Just this past week she had her yearly check up with her Oncologist. After reporting how she felt to the interns and doing some blood work, they came to a rather obvious conclusion: B needed to increase her dose of levothyroxine. It turns out that at this appointment, her TSH had risen to 3.3, while still in the "normal reference range", her oncologist knew her history and that B's typical range for proper thyroid treatment was a TSH of around 1. She prescribed a dose of 75ug and explained that her hair loss, weight gain, and lethargy were all likely due to the hypothyroidism.


Looking back on this, there are a few interesting lessons. First, the reference range does not always tell the whole story. References ranges are in fact based on the population mean for a lab value, +/- 2 standard deviations. This helps us see pathological outliers, but it doesn't always tell the most accurate story for an individual. It reminds me of another story where a fellow med student, and former nurse, said someone could have a blood sugar of 40 be not outrageously low (though we're taught <60 is low) because he could just be someone who has low sugar. While I have not had enough clinical experience to appreciate this, it seems to make sense and was certainly analogously true for B.
Also, I know my own personal clinical judgement got warped when trying to help B figure out what was wrong. Makes me wonder how much physicians can really get emotionally vested in their patients before we start to see what we want rather than what is really taking place.

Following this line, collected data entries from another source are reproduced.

(* ===== verification/Netlock.v ===== *)
(** * The network lock system calls: [hw3/netlock.c]

    A reader-writer lock kept in three static integers guarded by a spin lock.
    A caller that cannot have the lock allocates a wait-queue head, enters its
    wait entry and calls [schedule]; releasing is meant to wake a waiter.  The
    wait-queue routines, [kmalloc] and [schedule] are the parameter
    [WaitKernel]; the wait entry that [DEFINE_WAIT] declares on the stack is
    modelled by the list it heads, which the macro initialises to empty. *)

From S2P Require Import Prelude.

(** [enum __netlock_t]; the argument of the system call is any word. *)
Definition NET_LOCK_N : Z := 0.
Definition NET_LOCK_R : Z := 1.
Definition NET_LOCK_E : Z := 2.

Class WaitKernel (K : Type) := {
  kmalloc_head : K → option (Z * Z) * K;  (** address and indeterminate [netlock_flag] *)
  kfree_head : Z → K → option K;          (** [None]: the block is not allocated *)
  add_wait_queue : Z → K → K;
  remove_wait_queue : Z → K → K;
  wake_up : Z → K → K;
  wake_up_all : Z → K → K;
  schedule : K → K
}.

(** The static variables of the file, the spin lock, the [netlock_flag] of the
    allocated queue heads, and the kernel below. *)
Record netlock (K : Type) : Type := mkNet {
  read_lock_available : Z;
  write_lock_available : Z;
  reader_count : Z;
  spin_held : bool;
  netlock_flag : gmap Z Z;
  kern : K
}.
Arguments mkNet {K}.
Arguments read_lock_available {K}.
Arguments write_lock_available {K}.
Arguments reader_count {K}.
Arguments spin_held {K}.
Arguments netlock_flag {K}.
Arguments kern {K}.
#[export] Instance netlock_eta K : Settable (netlock K) := λ r,
  mkNet (read_lock_available r) (write_lock_available r) (reader_count r) (spin_held r)
    (netlock_flag r) (kern r).

Definition netlock_init {K} (k : K) : netlock K := mkNet 1 1 0 false ∅ k.

Section Netlock.
Context {K : Type} `{WaitKernel K}.

Definition spin_lock : M (netlock K) unit :=
  held ← gets spin_held;
  if held : bool then fail Blocked else modify (λ s, s <| spin_held := true |>).

Definition spin_unlock : M (netlock K) unit := modify (λ s, s <| spin_held := false |>).

Definition call_kern (f : K → K) : M (netlock K) unit := modify (λ s, s <| kern ::= f |>).

Definition kmalloc : M (netlock K) (option Z) :=
  s ← get;
  let '(r, k) := kmalloc_head (kern s) in
  _ ← modify (λ s, s <| kern := k |>);
  match r with
  | None => mret None
  | Some (a, junk) =>
      _ ← modify (λ s, s <| netlock_flag ::= <[a := junk]> |>);
      mret (Some a)
  end.

Definition kfree (a : Z) : M (netlock K) unit :=
  s ← get;
  match kfree_head a (kern s) with
  | Some k => modify (λ s, s <| kern := k |>)
  | None => fail Undefined
  end.

(** The waiting branch: a queue head with the kind of request. *)
Definition wait_for_lock (kind : Z) : M (netlock K) unit :=
  newThread ← kmalloc;
  a ← deref newThread;
  _ ← modify (λ s, s <| netlock_flag ::= <[a := kind]> |>);
  _ ← call_kern (add_wait_queue a);
  _ ← spin_unlock;
  call_kern schedule.

Definition netlock_acquire (type : Z) : M (netlock K) Z :=
  _ ← spin_lock;
  s ← get;
  if type =? NET_LOCK_R then
    _ ← (if write_lock_available s =? 1 then
           _ ← modify (λ s, s <| reader_count := s32 (reader_count s + 1) |>);
           spin_unlock
         else wait_for_lock 0);
    mret 0
  else if type =? NET_LOCK_E then
    _ ← (if (write_lock_available s =? 1) && (read_lock_available s =? 1) then
           _ ← modify (λ s, s <| write_lock_available := 0 |>);
           spin_unlock
         else wait_for_lock 1);
    mret 0
  else if type =? NET_LOCK_N then
    _ ← spin_unlock;
    mret (-1)
  else mret 0.

(** The loop over the queue: its body runs once per queued entry, and reads the
    flag of the block [pos] it copies the links into. *)
Fixpoint scan_queue (q : list Z) (pos : Z) (exclusiveFound : bool) : M (netlock K) bool :=
  match q with
  | [] => mret exclusiveFound
  | _ :: q' =>
      s ← get;
      flag ← deref (netlock_flag s !! pos);
      let found := exclusiveFound || (flag =? 1) in
      _ ← (if flag =? 0
           then modify (λ s, s <| reader_count := s32 (reader_count s + 1) |>)
           else mret tt);
      scan_queue q' pos found
  end.

(** [netlock_release] with the local wait entry's list holding [q].  The stack
    copy [temp] of the block [head] is named by the block it was copied from. *)
Definition release_with (q : list Z) : M (netlock K) Z :=
  _ ← spin_lock;
  _ ← match q with
      | [] =>
          s ← get;
          _ ← (if reader_count s <=? 1 then
                 modify (λ s, s <| reader_count := 0 |> <| read_lock_available := 1 |>
                                <| write_lock_available := 1 |>)
               else modify (λ s, s <| reader_count := s32 (reader_count s - 1) |>));
          spin_unlock
      | _ :: _ =>
          h ← kmalloc;
          head ← deref h;
          exclusiveFound ← scan_queue q head false;
          _ ← (if exclusiveFound : bool then
                 _ ← modify (λ s, s <| write_lock_available := 0 |>);
                 _ ← call_kern (remove_wait_queue head);
                 _ ← kfree head;
                 _ ← spin_unlock;
                 call_kern (wake_up head)
               else
                 s ← get;
                 if 0 <? reader_count s then
                   _ ← modify (λ s, s <| read_lock_available := 0 |>);
                   _ ← spin_unlock;
                   call_kern (wake_up_all head)
                 else spin_unlock);
          kfree head
      end;
  mret 0.

(** [DEFINE_WAIT (wait_queue)] in [netlock_release] hides the global of that
    name: the list it tests is the empty one of the new local entry. *)
Definition netlock_release : M (netlock K) Z := release_with [].

(** ** What the calls do *)

(** C39. Every call on an idle spin lock: a reader is admitted when the write
    flag is set, a writer when both flags are set, a request for no lock
    returns -1, and a release drops one reader or, for the last reader or a
    writer, sets both flags.  A request of any other type returns 0 with the
    spin lock still held, after which every further call spins forever. *)
Theorem netlock_outcomes (s : netlock K) (type : Z) :
  spin_held s = false →
  (write_lock_available s = 1 →
     netlock_acquire NET_LOCK_R s
     = Ok 0 (s <| reader_count := s32 (reader_count s + 1) |>)) ∧
  (write_lock_available s = 1 → read_lock_available s = 1 →
     netlock_acquire NET_LOCK_E s = Ok 0 (s <| write_lock_available := 0 |>)) ∧
  netlock_acquire NET_LOCK_N s = Ok (-1) s ∧
  (reader_count s ≤ 1 →
     netlock_release s = Ok 0 (s <| reader_count := 0 |> <| read_lock_available := 1 |>
                                 <| write_lock_available := 1 |>)) ∧
  (1 < reader_count s →
     netlock_release s = Ok 0 (s <| reader_count := s32 (reader_count s - 1) |>)) ∧
  (type ≠ NET_LOCK_N → type ≠ NET_LOCK_R → type ≠ NET_LOCK_E →
     netlock_acquire type s = Ok 0 (s <| spin_held := true |>) ∧
     ∀ t, netlock_acquire t (s <| spin_held := true |>) = Err Blocked (s <| spin_held := true |>) ∧
          netlock_release (s <| spin_held := true |>) = Err Blocked (s <| spin_held := true |>)).
Proof.
  intros Hh. destruct s as [r w n h f k]. simpl in *. subst h.
  split_and!; intros; simplify_eq; try done.
  - unfold netlock_release, release_with, spin_lock, spin_unlock. mstep.
    by destruct (Z.leb_spec n 1); [|lia].
  - unfold netlock_release, release_with, spin_lock, spin_unlock. mstep.
    by destruct (Z.leb_spec n 1); [lia|].
  - split; [|done]. unfold netlock_acquire, spin_lock. mstep.
    by do 3 (match goal with |- context [if ?a =? ?b then _ else _] =>
      destruct (Z.eqb_spec a b); [done|] end).
Qed.

(** ** Runs of the system calls *)

(** One completed call: an admission, a wait, or a release. *)
Inductive netlock_step : netlock K → netlock K → Prop :=
  | step_acquire type s s' r :
      reader_count s < INT_MAX → type ∈ [NET_LOCK_N; NET_LOCK_R; NET_LOCK_E] →
      netlock_acquire type s = Ok r s' → netlock_step s s'
  | step_release s s' r :
      netlock_release s = Ok r s' → netlock_step s s'.

Definition netlock_start (s : netlock K) : Prop := ∃ k, s = netlock_init k.

Definition netlock_inv (s : netlock K) : Prop :=
  read_lock_available s = 1 ∧ (write_lock_available s = 0 ∨ write_lock_available s = 1) ∧
  0 ≤ reader_count s ≤ INT_MAX ∧ spin_held s = false.

Lemma wait_for_lock_frame kind s s' :
  wait_for_lock kind s = Ok tt s' →
  read_lock_available s' = read_lock_available s ∧
  write_lock_available s' = write_lock_available s ∧
  reader_count s' = reader_count s ∧ spin_held s' = false.
Proof.
  unfold wait_for_lock, kmalloc, call_kern, spin_unlock. mstep.
  destruct (kmalloc_head _) as [[[a j]|] k]; simpl; [|done]. by intros [= <-].
Qed.

Lemma netlock_inv_wait kind s u s' :
  netlock_inv (s <| spin_held := false |>) → wait_for_lock kind (s <| spin_held := true |>) = Ok u s' →
  netlock_inv s'.
Proof.
  destruct u. intros Hi (H1 & H2 & H3 & H4)%wait_for_lock_frame.
  unfold netlock_inv in *. by rewrite H1, H2, H3, H4.
Qed.

Lemma netlock_inv_step s s' : netlock_inv s → netlock_step s s' → netlock_inv s'.
Proof.
  intros Hinv Hstep. destruct Hstep as [type s s' r Hlt Ht E|s s' r E];
    destruct Hinv as (Hr & Hw & Hn & Hs).
  - unfold netlock_acquire, spin_lock in E. mstep. rewrite Hs in E. simpl in E.
    rewrite Hr, andb_true_r in E. split_ifs; unfold spin_unlock, modify, mret, M_ret in *; simplify_eq/=.
    + unfold netlock_inv. simpl. rewrite swrap_small by (widths; lia). repeat split; try done; lia.
    + eapply netlock_inv_wait; [|eassumption]. by unfold netlock_inv.
    + unfold netlock_inv. simpl. auto.
    + eapply netlock_inv_wait; [|eassumption]. by unfold netlock_inv.
    + done.
    + set_solver.
  - unfold netlock_release, release_with, spin_lock, spin_unlock in E. mstep.
    rewrite Hs in E. simpl in E. unfold netlock_inv.
    destruct (reader_count s <=? 1) eqn:El; bsimp; simplify_eq/=; [widths; auto with lia|].
    rewrite swrap_small by (widths; lia). repeat split; try done; lia.
Qed.

(** In every state the three request types and releases can reach, the flag
    [read_lock_available] is 1.  So a writer is admitted exactly when no writer
    is, however many readers hold the lock: with [n] readers inside, an
    exclusive request is granted at once and the readers stay counted. *)
Theorem writer_ignores_readers s :
  reachable netlock_start netlock_step s →
  read_lock_available s = 1 ∧ 0 ≤ reader_count s ∧ spin_held s = false ∧
  (write_lock_available s = 1 →
    ∃ s', netlock_acquire NET_LOCK_E s = Ok 0 s' ∧ write_lock_available s' = 0 ∧
          reader_count s' = reader_count s).
Proof.
  intros Hr. assert (netlock_inv s) as (Hra & Hw & Hn & Hs).
  { revert s Hr. apply reachable_inv; [|apply netlock_inv_step].
    intros s [k ->]. repeat split; auto; done. }
  split_and!; [done|lia|done|]. intros Hwa. exists (s <| write_lock_available := 0 |>).
  split; [|done]. destruct s. simpl in *. by subst.
Qed.
End Netlock.

(** ** A concrete kernel *)

(** Blocks are numbered; [None] after the last block was freed. *)
#[export] Instance demo_kernel : WaitKernel (Z * list Z) := {
  kmalloc_head k := (Some (fst k, 7), (fst k + 1, fst k :: snd k));
  kfree_head a k := if decide (a ∈ snd k) then Some (fst k, remove_one a (snd k)) else None;
  add_wait_queue _ k := k;
  remove_wait_queue _ k := k;
  wake_up _ k := k;
  wake_up_all _ k := k;
  schedule k := k
}.

Lemma netlock_outcomes_witness :
  netlock_acquire 5 (netlock_init (1, [])) = Ok 0 ((netlock_init (1, [])) <| spin_held := true |>).
Proof. apply (netlock_outcomes (netlock_init (1, [])) 5); done. Defined.

(** Two readers have entered. *)
Definition two_readers : netlock (Z * list Z) :=
  (netlock_init (1, [])) <| reader_count := 2 |>.

Lemma writer_ignores_readers_witness :
  ∃ s', netlock_acquire NET_LOCK_E two_readers = Ok 0 s' ∧ reader_count s' = 2.
Proof.
  destruct (writer_ignores_readers two_readers) as (_ & _ & _ & Hw).
  - exists (netlock_init (1, [])). split; [by eexists|].
    apply rtc_l with ((netlock_init (1, [])) <| reader_count := 1 |>).
    + apply step_acquire with NET_LOCK_R 0; [done|set_solver|done].
    + apply rtc_once, step_acquire with NET_LOCK_R 0; [done|set_solver|done].
  - destruct (Hw eq_refl) as (s' & ? & _ & ?). exists s'. by split.
Defined.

However, the most disturbing aspect of this whole endeavor was the fact that 3 separate, board-certified physicians completely missed what was going on. Not only were her symptoms dismissed (endocrinologist), completely missed (primary care doc) but she was also misdiagnosed and given an unnecessary treatment (dermatologist). A year of distressingly losing hair and the psychological consequences of that, gaining weight, rising blood lipids and also some inflammation on top of it all, could have been avoided if someone had just put together her symptoms with her #1 chronic condition and what is "normal reference range" for her, individually.
It raises many questions about the coordination of care, the role of medical records, and even the attentiveness (perhaps overworked, perhaps not) of the physicians in our US healthcare system. I just wonder how typical such cases truly are... and will certainly do my best to keep this in mind on my clinical rotations later this year.